Recorded data
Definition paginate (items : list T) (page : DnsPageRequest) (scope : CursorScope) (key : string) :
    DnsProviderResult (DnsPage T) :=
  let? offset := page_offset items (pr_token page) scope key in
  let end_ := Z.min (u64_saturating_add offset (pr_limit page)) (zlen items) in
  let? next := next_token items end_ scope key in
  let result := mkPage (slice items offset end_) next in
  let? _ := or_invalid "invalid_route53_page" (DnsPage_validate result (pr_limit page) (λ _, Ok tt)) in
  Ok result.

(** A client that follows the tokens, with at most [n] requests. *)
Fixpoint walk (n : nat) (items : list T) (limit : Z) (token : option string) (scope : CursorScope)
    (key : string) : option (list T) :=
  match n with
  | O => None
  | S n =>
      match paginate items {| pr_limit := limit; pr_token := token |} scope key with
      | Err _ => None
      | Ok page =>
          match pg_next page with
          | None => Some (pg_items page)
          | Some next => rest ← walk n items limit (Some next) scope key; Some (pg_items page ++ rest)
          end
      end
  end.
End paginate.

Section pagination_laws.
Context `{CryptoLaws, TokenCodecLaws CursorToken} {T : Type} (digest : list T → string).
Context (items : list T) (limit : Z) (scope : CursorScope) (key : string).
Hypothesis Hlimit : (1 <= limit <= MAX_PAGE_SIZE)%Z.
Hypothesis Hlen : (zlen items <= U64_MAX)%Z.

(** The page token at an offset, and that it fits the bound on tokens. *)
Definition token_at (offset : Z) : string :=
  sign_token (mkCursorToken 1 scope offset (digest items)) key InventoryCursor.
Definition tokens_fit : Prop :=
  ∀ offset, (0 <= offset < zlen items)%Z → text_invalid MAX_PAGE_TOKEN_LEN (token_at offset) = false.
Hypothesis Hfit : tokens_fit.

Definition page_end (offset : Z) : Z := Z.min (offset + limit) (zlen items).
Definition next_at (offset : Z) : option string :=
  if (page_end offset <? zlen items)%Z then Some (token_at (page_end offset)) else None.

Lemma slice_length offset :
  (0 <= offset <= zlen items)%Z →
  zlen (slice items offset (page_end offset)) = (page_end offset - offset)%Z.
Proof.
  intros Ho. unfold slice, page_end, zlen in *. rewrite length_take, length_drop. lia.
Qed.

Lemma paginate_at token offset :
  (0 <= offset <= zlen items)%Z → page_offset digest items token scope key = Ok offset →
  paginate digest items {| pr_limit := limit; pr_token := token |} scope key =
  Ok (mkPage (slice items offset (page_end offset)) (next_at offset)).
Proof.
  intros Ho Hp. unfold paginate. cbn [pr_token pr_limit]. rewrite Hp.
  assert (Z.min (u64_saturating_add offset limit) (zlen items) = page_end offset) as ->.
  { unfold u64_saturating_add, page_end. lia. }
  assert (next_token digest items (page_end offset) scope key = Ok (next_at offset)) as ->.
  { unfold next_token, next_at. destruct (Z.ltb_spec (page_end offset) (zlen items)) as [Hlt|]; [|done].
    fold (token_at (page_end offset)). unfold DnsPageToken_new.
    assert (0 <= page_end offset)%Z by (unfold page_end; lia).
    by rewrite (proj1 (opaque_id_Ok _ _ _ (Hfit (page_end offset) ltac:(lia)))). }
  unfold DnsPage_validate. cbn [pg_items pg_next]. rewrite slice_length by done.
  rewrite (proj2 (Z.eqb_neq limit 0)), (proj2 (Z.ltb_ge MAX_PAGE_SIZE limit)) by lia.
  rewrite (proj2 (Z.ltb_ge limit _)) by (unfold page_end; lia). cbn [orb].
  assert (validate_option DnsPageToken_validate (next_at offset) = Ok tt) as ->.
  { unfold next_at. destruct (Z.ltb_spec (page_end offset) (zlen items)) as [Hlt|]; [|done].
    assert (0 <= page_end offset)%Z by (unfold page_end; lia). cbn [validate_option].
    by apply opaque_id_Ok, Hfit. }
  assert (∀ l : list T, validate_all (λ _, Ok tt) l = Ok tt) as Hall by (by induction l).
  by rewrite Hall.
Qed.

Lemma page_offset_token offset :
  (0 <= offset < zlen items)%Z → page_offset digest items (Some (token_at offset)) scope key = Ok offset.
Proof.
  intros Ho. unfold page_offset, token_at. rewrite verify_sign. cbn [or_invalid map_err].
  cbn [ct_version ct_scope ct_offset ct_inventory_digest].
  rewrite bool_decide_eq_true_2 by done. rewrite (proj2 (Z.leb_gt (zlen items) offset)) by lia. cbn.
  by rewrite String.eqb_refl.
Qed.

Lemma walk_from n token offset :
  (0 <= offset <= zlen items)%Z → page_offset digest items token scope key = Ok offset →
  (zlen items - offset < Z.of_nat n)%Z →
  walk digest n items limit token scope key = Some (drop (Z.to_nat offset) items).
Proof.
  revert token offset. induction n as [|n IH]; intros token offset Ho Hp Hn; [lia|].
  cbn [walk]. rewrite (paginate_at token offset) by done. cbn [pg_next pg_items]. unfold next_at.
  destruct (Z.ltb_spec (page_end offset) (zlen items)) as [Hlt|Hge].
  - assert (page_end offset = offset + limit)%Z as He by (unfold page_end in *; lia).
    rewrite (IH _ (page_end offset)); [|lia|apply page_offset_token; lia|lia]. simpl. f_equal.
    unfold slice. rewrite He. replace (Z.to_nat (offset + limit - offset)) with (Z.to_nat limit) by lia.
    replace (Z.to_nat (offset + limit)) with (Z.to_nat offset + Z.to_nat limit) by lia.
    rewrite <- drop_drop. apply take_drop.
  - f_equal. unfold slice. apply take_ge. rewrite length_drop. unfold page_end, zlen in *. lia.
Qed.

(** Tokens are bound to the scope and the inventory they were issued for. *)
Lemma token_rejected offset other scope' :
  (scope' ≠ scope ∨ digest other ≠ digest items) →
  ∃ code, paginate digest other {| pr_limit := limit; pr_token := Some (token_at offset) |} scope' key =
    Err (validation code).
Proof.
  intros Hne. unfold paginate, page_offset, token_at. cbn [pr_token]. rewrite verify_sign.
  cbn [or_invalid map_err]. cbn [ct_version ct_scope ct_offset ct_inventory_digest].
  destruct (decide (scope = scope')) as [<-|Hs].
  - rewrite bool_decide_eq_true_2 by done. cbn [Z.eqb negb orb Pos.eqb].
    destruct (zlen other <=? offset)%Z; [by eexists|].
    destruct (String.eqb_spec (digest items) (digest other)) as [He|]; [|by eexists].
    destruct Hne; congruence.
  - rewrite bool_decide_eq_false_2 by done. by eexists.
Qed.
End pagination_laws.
* * *
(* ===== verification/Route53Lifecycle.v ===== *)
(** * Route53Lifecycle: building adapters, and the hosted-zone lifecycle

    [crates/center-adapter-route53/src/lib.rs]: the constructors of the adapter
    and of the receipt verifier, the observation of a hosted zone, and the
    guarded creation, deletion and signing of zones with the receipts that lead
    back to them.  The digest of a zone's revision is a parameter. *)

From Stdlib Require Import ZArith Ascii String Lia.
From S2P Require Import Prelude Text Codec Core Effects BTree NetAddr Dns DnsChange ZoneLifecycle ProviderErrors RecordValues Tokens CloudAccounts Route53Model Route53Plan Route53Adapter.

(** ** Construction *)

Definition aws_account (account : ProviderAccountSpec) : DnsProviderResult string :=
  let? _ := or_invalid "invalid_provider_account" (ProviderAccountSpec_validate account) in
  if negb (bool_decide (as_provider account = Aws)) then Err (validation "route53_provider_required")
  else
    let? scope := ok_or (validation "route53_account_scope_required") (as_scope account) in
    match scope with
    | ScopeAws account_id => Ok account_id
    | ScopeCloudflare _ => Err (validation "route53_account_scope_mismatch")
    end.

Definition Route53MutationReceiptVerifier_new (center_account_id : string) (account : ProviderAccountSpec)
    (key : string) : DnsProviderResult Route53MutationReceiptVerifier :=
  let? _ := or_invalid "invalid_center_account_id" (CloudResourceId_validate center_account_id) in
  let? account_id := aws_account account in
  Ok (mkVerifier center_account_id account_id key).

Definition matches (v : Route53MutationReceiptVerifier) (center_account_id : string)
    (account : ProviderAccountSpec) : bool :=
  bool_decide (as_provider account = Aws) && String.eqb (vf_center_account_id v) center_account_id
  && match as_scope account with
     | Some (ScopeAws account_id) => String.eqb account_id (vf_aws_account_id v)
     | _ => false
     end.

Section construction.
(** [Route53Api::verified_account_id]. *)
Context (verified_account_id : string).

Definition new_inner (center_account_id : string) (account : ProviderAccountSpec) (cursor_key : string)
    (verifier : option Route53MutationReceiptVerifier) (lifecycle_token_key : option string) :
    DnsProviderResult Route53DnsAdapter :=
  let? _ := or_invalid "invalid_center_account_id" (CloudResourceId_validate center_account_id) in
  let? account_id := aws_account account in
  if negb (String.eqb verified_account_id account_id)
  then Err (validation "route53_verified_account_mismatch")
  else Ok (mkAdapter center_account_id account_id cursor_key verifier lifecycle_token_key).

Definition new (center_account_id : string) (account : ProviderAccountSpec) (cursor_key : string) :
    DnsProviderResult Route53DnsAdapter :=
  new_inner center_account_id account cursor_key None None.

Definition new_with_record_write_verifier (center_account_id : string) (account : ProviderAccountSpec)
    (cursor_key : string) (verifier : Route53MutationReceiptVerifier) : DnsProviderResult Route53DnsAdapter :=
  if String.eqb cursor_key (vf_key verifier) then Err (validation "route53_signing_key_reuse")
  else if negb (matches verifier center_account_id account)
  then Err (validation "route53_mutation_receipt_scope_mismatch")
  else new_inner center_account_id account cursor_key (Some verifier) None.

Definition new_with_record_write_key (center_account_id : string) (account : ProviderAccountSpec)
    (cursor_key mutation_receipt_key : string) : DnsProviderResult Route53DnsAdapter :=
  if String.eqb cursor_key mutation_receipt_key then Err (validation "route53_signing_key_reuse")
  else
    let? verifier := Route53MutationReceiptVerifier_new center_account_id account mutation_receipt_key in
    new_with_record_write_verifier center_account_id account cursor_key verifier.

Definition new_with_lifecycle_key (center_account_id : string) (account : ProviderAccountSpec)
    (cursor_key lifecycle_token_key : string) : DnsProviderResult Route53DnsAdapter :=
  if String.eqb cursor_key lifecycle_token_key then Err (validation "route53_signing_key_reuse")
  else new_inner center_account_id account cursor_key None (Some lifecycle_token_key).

- [About this task]
With the line holding "Definition paginate (items" as the first and the line holding "Definition tokens_fit : Prop" as the last, set down that range of the entries above exactly, and nothing else.

- [Reply to the task]
Definition paginate (items : list T) (page : DnsPageRequest) (scope : CursorScope) (key : string) :
    DnsProviderResult (DnsPage T) :=
  let? offset := page_offset items (pr_token page) scope key in
  let end_ := Z.min (u64_saturating_add offset (pr_limit page)) (zlen items) in
  let? next := next_token items end_ scope key in
  let result := mkPage (slice items offset end_) next in
  let? _ := or_invalid "invalid_route53_page" (DnsPage_validate result (pr_limit page) (λ _, Ok tt)) in
  Ok result.

(** A client that follows the tokens, with at most [n] requests. *)
Fixpoint walk (n : nat) (items : list T) (limit : Z) (token : option string) (scope : CursorScope)
    (key : string) : option (list T) :=
  match n with
  | O => None
  | S n =>
      match paginate items {| pr_limit := limit; pr_token := token |} scope key with
      | Err _ => None
      | Ok page =>
          match pg_next page with
          | None => Some (pg_items page)
          | Some next => rest ← walk n items limit (Some next) scope key; Some (pg_items page ++ rest)
          end
      end
  end.
End paginate.

Section pagination_laws.
Context `{CryptoLaws, TokenCodecLaws CursorToken} {T : Type} (digest : list T → string).
Context (items : list T) (limit : Z) (scope : CursorScope) (key : string).
Hypothesis Hlimit : (1 <= limit <= MAX_PAGE_SIZE)%Z.
Hypothesis Hlen : (zlen items <= U64_MAX)%Z.

(** The page token at an offset, and that it fits the bound on tokens. *)
Definition token_at (offset : Z) : string :=
  sign_token (mkCursorToken 1 scope offset (digest items)) key InventoryCursor.
Definition tokens_fit : Prop :=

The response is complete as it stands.